Susan Mae Elizabeth Medley, is an American musician, artist, and actress from Los Angeles, California. She is best known as the lead guitarist for Dead Sara, a band she founded with Emily Armstrong in 2005.

==Early years==
Born in Los Angeles to Stan Medley and Sandra Sherman, Medley was raised by her father after her parents separated. Medley's interest in music began at age 9 when she started practicing on a Fender Telecaster owned by her nanny, Dexy Valentine of the band Magic Wands. She then used two years’ worth of saved allowances to purchase her own guitar, a Fender Squier, at age 11.

Medley started acting at age 12 when she appeared in an international commercial, earning Screen Actors Guild membership as a result. She was pursuing an acting career until she met Emily Armstrong in 2002 and the two began writing songs together.

==Dead Sara==
Medley and Armstrong first performed live in March 2005 at The Mint nightclub in Los Angeles, under the name Epiphany.
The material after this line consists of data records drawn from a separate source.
Lemma string_loop_sound maxString fuel : forall acc c s c', string_loop fuel maxString acc c = Parsed (s, c') -> is_bytes (rest c) ->
  limit_ok maxString (Z.of_nat (length acc)) = true ->
  exists t s', eats c (t ++ [34]) c' /\ body t s' /\ s = acc ++ s' /\ limit_ok maxString (Z.of_nat (length s)) = true.
Proof.
  induction fuel as [|fuel IH]; intros acc c s c' H Hb Hl; [done|]. cbn [string_loop] in H.
  destruct (next_special (rest c)) as [[[span q] r]|] eqn:E; [|done]. apply next_special_sound in E as (E & Ho & Hq).
  apply bind_parsed in H as ([] & Hs & H). cbv zeta in H.
  assert (Hb1 : is_bytes span) by (rewrite E in Hb; by eapply forall_prefix).
  assert (Hsp : plain span /\ limit_ok maxString (Z.of_nat (length (acc ++ span))) = true).
  { case_bool_decide; [subst span; split; [constructor|by rewrite app_nil_r]|]. apply span_sound in Hs as [? Hlim]; try done. split; [done|]. rewrite <- Hlim. f_equal. lens. }
  destruct Hsp as [Hp Hl1]. assert (He : eats c (span ++ [q]) (mkCursor (pos c + Z.of_nat (length span) + 1) r)).
  { split; [rewrite E, <- app_assoc; done|]. cbn [pos]. lens. }
  destruct (Z.eqb_spec q 34) as [->|].
  - injection H as <- <-. exists span, span. split_and!; try done. rewrite <- (app_nil_r span). apply body_app_plain; [done|constructor].
  - destruct Hq as [|Hq]; [done|]. subst q. apply bind_parsed in H as ([b c2] & (e & Ee & Hesc)%string_escape_sound & H).
    destruct (_ && _) eqn:Em; [done|]. apply IH in H as (t & s' & Et & Ht & -> & Hl2).
    + exists (span ++ 92 :: e ++ t), (span ++ b ++ s'). split_and!; [|by apply body_app_plain, body_escape|by rewrite <- !app_assoc|done].
      replace ((span ++ 92 :: e ++ t) ++ [34]) with ((span ++ [92]) ++ e ++ t ++ [34]) by (by rewrite <- !app_assoc; cbn [app]; rewrite <- !app_assoc).
      eauto using eats_app.
    + by eapply eats_bytes; [|eapply eats_bytes].
    + unfold limit_ok. apply andb_false_iff in Em as [Em%Z.ltb_ge|Em%Z.ltb_ge]; [by rewrite (proj2 (Z.leb_le _ _))|].
      rewrite (proj2 (Z.leb_le (Z.of_nat _) maxString)) by lens. apply orb_true_r.
Qed.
Later that year they changed their band's name to Dead Sara as a reference to the Fleetwood Mac song "Sara" and its lyric "...said Sara", sometimes heard as "dead Sara". Armstrong and Medley have cited Stevie Nicks, who wrote "Sara", as a primary influence.

Dead Sara has since released three full-length albums and several EPs, most recently their single Violent in 2023.

== Accolades ==
In 2012, Medley was the only woman among the 10 finalists for the Loudwire rock guitarist of the year award.

Medley composed the artwork for the Dead Sara single "Heart Shaped Box", which Sony Computer Entertainment commissioned for the cover of its Infamous Second Son video game.